Le Labour Party (Parti travailliste) de
Grande-Bretagne a perdu sa majorité parlementaire en Ecosse pour la première
fois depuis un demi-siècle dans ce qui représente une série de revers pour le
Labour dans les élections régionales de jeudi dernier, y compris à l’Assemblée
nationale de Galles et dans les collectivités territoriales (local authorities)
en Angleterre.
Les résultats du vote ont toutefois été quelque
peu éclipsés par la débâcle due à l’annulation de dizaines de milliers de
bulletins de vote en Ecosse.
Les résultats définitifs ont été retardés des
heures durant, après que les décomptes aient été suspendus dans plusieurs
régions en raison de problèmes liés au système de vote électronique. Les choses
ont été encore aggravées du fait de la confusion largement répandue créée par l’utilisation
d’un bulletin commun pour désigner à la fois les conseillers sur la liste
régionale et les députés pour le parlement écossais, connu sous le nom de
Holyrood, et la tenue en même temps d’élections locales utilisant un mode
de scrutin entièrement différent pour enregistrer les voix.

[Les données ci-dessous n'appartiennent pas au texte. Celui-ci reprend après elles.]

Lemma digits2_bounds p :
  2 ^ (Z.pos (digits2_pos p) - 1) <= Z.pos p < 2 ^ Z.pos (digits2_pos p).
Proof.
  rewrite digits2_size.
  assert (H : Z.log2 (Z.pos p) = Z.pos (Pos.size p) - 1).
  { destruct p; simpl; lia. }
  pose proof (Z.log2_spec (Z.pos p) eq_refl) as Hs.
  rewrite H in Hs. replace (Z.succ (Z.pos (Pos.size p) - 1)) with (Z.pos (Pos.size p)) in Hs by lia.
  exact Hs.
Qed.

Lemma digits2_unique p d :
  2 ^ (d - 1) <= Z.pos p < 2 ^ d -> Z.pos (digits2_pos p) = d.
Proof.
  intros H. rewrite digits2_size.
  assert (Hl : Z.log2 (Z.pos p) = Z.pos (Pos.size p) - 1).
  { destruct p; simpl; lia. }
  assert (0 <= d - 1).
  { destruct (Z_lt_le_dec (d - 1) 0) as [Hn|]; [|assumption].
    exfalso. destruct H as [_ H]. 
    destruct (Z_lt_le_dec d 0). rewrite Z.pow_neg_r in H by lia. lia.
    assert (d = 0) by lia. subst. simpl in H. lia. }
  pose proof (Z.log2_unique (Z.pos p) (d - 1) H0) as Hu.
  replace (Z.succ (d - 1)) with d in Hu by lia.
  specialize (Hu H). lia.
Qed.

Lemma iter_xO p k : Z.pos (Pos.iter xO p k) = Z.pos p * 2 ^ Z.pos k.
Proof.
  induction k using Pos.peano_ind.
  - simpl. lia.
  - rewrite Pos.iter_succ, Pos2Z.inj_succ, Z.pow_succ_r by lia.
    rewrite Pos2Z.inj_xO, IHk. lia.
Qed.

Lemma iter_pos_nat {A} (f : A -> A) p : forall x,
  SpecFloat.iter_pos f p x = Nat.iter (Pos.to_nat p) f x.
Proof.
  induction p as [p IH | p IH |]; intros x; simpl SpecFloat.iter_pos.
  - rewrite !IH, Pos2Nat.inj_xI. simpl Nat.mul. rewrite Nat.add_0_r.
    rewrite Nat.iter_succ_r, Nat.iter_add. reflexivity.
  - rewrite !IH, Pos2Nat.inj_xO. simpl Nat.mul. rewrite Nat.add_0_r.
    rewrite Nat.iter_add. reflexivity.
  - reflexivity.
Qed.

Lemma shr_1_nonneg m r s :
  0 <= m ->
  shr_1 (Build_shr_record m r s)
  = Build_shr_record (m / 2) (Z.odd m) (r || s).
Proof.
  intros Hm. rewrite <- Z.div2_div.
  destruct m as [| p | p]; [reflexivity | | lia].
  destruct p; reflexivity.
Qed.

Lemma sticky_step m q :
  0 <= m -> 0 < q ->
  negb (m mod (q * 2) =? 0) = Z.odd (m / q) || negb (m mod q =? 0).
Proof.
  intros Hm Hq. rewrite Z.rem_mul_r by lia. rewrite Zmod_odd.
  pose proof (Z.mod_pos_bound m q Hq) as Hb.
  destruct (Z.odd (m / q)); destruct (Z.eqb_spec (m mod q) 0) as [E | E];
    cbn [orb negb].
  - destruct (Z.eqb_spec (m mod q + q * 1) 0); [lia | reflexivity].
  - destruct (Z.eqb_spec (m mod q + q * 1) 0); [lia | reflexivity].
  - destruct (Z.eqb_spec (m mod q + q * 0) 0); [reflexivity | lia].
  - destruct (Z.eqb_spec (m mod q + q * 0) 0); [lia | reflexivity].
Qed.

Lemma pow2_pred n : 1 <= n -> 2 ^ n = 2 ^ (n - 1) * 2.
Proof.
  intros Hn. replace n with ((n - 1) + 1) at 1 by lia.
  rewrite Z.pow_add_r by lia. reflexivity.
Qed.

Lemma shr_iter m k :
  0 <= m -> (1 <= k)%nat ->
  Nat.iter k shr_1 (Build_shr_record m false false)
  = Build_shr_record (m / 2 ^ Z.of_nat k)
      (Z.odd (m / 2 ^ (Z.of_nat k - 1)))
      (negb (m mod 2 ^ (Z.of_nat k - 1) =? 0)).
Proof.
  intros Hm Hk. induction k as [| k IH]; [lia |].
  destruct k as [| k].
  - unfold Nat.iter. cbn [nat_rect]. rewrite shr_1_nonneg by exact Hm.
    change (Z.of_nat 1 - 1) with 0. change (2 ^ Z.of_nat 1) with 2.
    rewrite Z.pow_0_r, Z.div_1_r, Z.mod_1_r. reflexivity.
  - rewrite Nat.iter_succ, IH by lia.
    assert (Hp : 0 < 2 ^ (Z.of_nat (S k) - 1)) by (apply Z.pow_pos_nonneg; lia).
    assert (Hp2 : 2 ^ Z.of_nat (S k) = 2 ^ (Z.of_nat (S k) - 1) * 2)
      by (apply pow2_pred; lia).
    rewrite shr_1_nonneg by (apply Z.div_pos; lia).
    rewrite Z.div_div by lia.
    rewrite (pow2_pred (Z.of_nat (S (S k)))) by lia.
    replace (Z.of_nat (S (S k)) - 1) with (Z.of_nat (S k)) by lia.
    f_equal. rewrite Hp2. symmetry. apply sticky_step; lia.
Qed.

Lemma shr_exact m e n :
  0 <= m -> 0 < n ->
  shr (Build_shr_record m false false) e n
  = (Build_shr_record (m / 2 ^ n) (Z.odd (m / 2 ^ (n - 1)))
       (negb (m mod 2 ^ (n - 1) =? 0)), e + n).
Proof.
  intros Hm Hn. destruct n as [| p | p]; try lia.
  unfold shr. rewrite iter_pos_nat, shr_iter by lia.
  rewrite positive_nat_Z. reflexivity.
Qed.

(** Rounding a product that lies just below a representable value. *)
Lemma round_up_just_below P T n d e :
  1 <= n -> 0 < d < 2 ^ (n - 1) -> P = T * 2 ^ n - d ->
  2 ^ 52 < T < 2 ^ 53 -> -1074 <= e + n <= 971 ->
  binary_round_aux 53 1024 false P e loc_Exact
  = S754_finite false (Z.to_pos T) (e + n).
Proof.
  intros Hn Hd HP HT He.
  assert (Hpow : 2 ^ n = 2 ^ (n - 1) * 2) by (apply pow2_pred; lia).
  assert (Hq : 0 < 2 ^ (n - 1)) by (apply Z.pow_pos_nonneg; lia).
  assert (HPpos : 0 < P) by nia.
  assert (Hdig : Zdigits2 P = 53 + n).
  { destruct P as [| p | p]; try lia. simpl. apply digits2_unique.
    replace (53 + n - 1) with (52 + n) by lia.
    rewrite !Z.pow_add_r by lia. nia. }
  unfold binary_round_aux, shr_fexp. rewrite Hdig.
  unfold fexp, emin.
  replace (Z.max (53 + n + e - 53) (3 - 1024 - 53) - e) with n by lia.
  cbn [shr_record_of_loc]. rewrite shr_exact by lia.
  assert (Hdiv : P / 2 ^ n = T - 1).
  { symmetry. apply (Z.div_unique P (2 ^ n) (T - 1) (2 ^ n - d)); lia. }
  assert (Hdiv' : P / 2 ^ (n - 1) = 2 * T - 1).
  { symmetry. apply (Z.div_unique P (2 ^ (n - 1)) (2 * T - 1) (2 ^ (n - 1) - d)); nia. }
  assert (Hmod : P mod 2 ^ (n - 1) = 2 ^ (n - 1) - d).
  { symmetry. apply (Z.mod_unique P (2 ^ (n - 1)) (2 * T - 1) (2 ^ (n - 1) - d)); nia. }
  rewrite Hdiv, Hdiv', Hmod.
  replace (Z.odd (2 * T - 1)) with true
    by (symmetry; rewrite Z.odd_sub, Z.odd_mul; reflexivity).
  destruct (Z.eqb_spec (2 ^ (n - 1) - d) 0) as [E | E]; [lia |].
  cbn [negb loc_of_shr_record shr_m round_nearest_even].
  replace (T - 1 + 1) with T by lia.
  assert (Hdig' : Zdigits2 T = 53).
  { destruct T as [| t | t]; try lia. simpl. apply digits2_unique. simpl. lia. }
  rewrite Hdig'.
  replace (Z.max (53 + (e + n) - 53) (3 - 1024 - 53) - (e + n)) with 0 by lia.
  cbn [shr shr_m].
  destruct T as [| t | t]; try lia.
  destruct (Z.leb_spec (e + n) (1024 - 53)); [reflexivity | lia].
Qed.

Lemma round_exact sign m e :
  Z.pos (digits2_pos m) = 53 -> -1074 <= e <= 971 ->
  binary_round_aux 53 1024 sign (Z.pos m) e loc_Exact = S754_finite sign m e.
Proof.
  intros Hd He. unfold binary_round_aux, shr_fexp. cbn [Zdigits2].
  rewrite Hd. unfold fexp, emin.
  replace (Z.max (53 + e - 53) (3 - 1024 - 53) - e) with 0 by lia.
  cbn [shr shr_record_of_loc shr_m loc_of_shr_record round_nearest_even
       Zdigits2].
  rewrite Hd.
  replace (Z.max (53 + e - 53) (3 - 1024 - 53) - e) with 0 by lia.
  cbn [shr shr_record_of_loc shr_m].
  destruct (Z.leb_spec e (1024 - 53)); [reflexivity | lia].
Qed.

(** An integer below 2^53 converts exactly: its digits are moved to the
    top of the 53-bit mantissa. *)
Lemma binary_round_small sign p :
  Z.pos p < 2 ^ 53 ->
  binary_round 53 1024 sign p 0
  = S754_finite sign
      (Z.to_pos (Z.pos p * 2 ^ (53 - Z.pos (digits2_pos p))))
      (Z.pos (digits2_pos p) - 53).
Proof.
  intros Hp. pose proof (digits2_bounds p) as Hb.
  set (d := Z.pos (digits2_pos p)) in *.
  assert (Hd : 1 <= d <= 53).
  { split; [unfold d; lia |].
    destruct (Z_le_gt_dec d 53) as [| Hgt]; [assumption | exfalso].
    assert (2 ^ 53 <= 2 ^ (d - 1)) by (apply Z.pow_le_mono_r; lia). lia. }
  unfold binary_round.
  unfold fexp at 1, emin. fold d.
  replace (Z.max (d + 0 - 53) (3 - 1024 - 53)) with (d - 53) by lia.
  unfold shl_align. rewrite Z.sub_0_r.
  destruct (d - 53) as [| x | x] eqn:Ex; try lia.
  - replace (53 - d) with 0 by lia. rewrite Z.pow_0_r, Z.mul_1_r.
    rewrite round_exact by (fold d; lia). reflexivity.
  - assert (Hx : Z.pos x = 53 - d) by lia.
    assert (Hm : Z.pos (Pos.iter xO p x) = Z.pos p * 2 ^ (53 - d))
      by (rewrite iter_xO, Hx; reflexivity).
    rewrite round_exact.
    + rewrite <- Hm. reflexivity.
    + apply digits2_unique. rewrite Hm.
      replace (2 ^ (53 - 1)) with (2 ^ (d - 1) * 2 ^ (53 - d))
        by (rewrite <- Z.pow_add_r by lia; f_equal; lia).
      replace (2 ^ 53) with (2 ^ d * 2 ^ (53 - d))
        by (rewrite <- Z.pow_add_r by lia; f_equal; lia).
      assert (0 < 2 ^ (53 - d)) by (apply Z.pow_pos_nonneg; lia).
      nia.
    + lia.
Qed.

On estime que les annulations de bulletins de
vote avoisinent les 100.000, soit jusqu’à 10 pour cent de
l’ensemble des bulletins de vote. Dans certaines régions, le nombre de voix
rejetées était supérieur à l’avance du candidat victorieux sur son plus
proche adversaire. Dès vendredi soir, le Scottish National Party (Parti
national écossais, SNP) annonçait déjà une « victoire historique » en
emportant 47 sièges contre 46 pour le Labour.
En Angleterre, le décompte a été suspendu dans
cinq régions où le décompte électronique avait été mis en place pour la
première fois. La seule différence existant entre la situation au Royaume-Uni
et celle en Floride en 2000 lors des élections présidentielles américaines est
qu’il n’y a pas de preuve de sabotage politique délibéré. Ce qui
est commun aux deux expériences c’est le fait que l’incompétence affichée
dans l’organisation du vote est directement liée au mépris manifesté à
l’encontre de l’électorat et du processus démocratique en général.
La nouvelle technologie avait été mise en place sans préparation adéquate et le
scrutin organisé le même jour et ce en dépit de l’avis de personnes bien
informées.
De plus, le vote par correspondance a aussi suscité
la colère pour n’être pas arrivé à temps dans de nombreuses régions en
Ecosse. Ceci est aussi un embarras politique étant donné que lors d’élections
antérieures il y avait eu plusieurs scandales où le vote par correspondance
avait été utilisé pour fausser le résultat des élections. En Angleterre, de
nombreuses régions n’ont été en mesure de transmettre des décomptes
définitifs que tard vendredi soir en raison de l’introduction de
nouvelles mesures destinées à combattre la fraude électorale.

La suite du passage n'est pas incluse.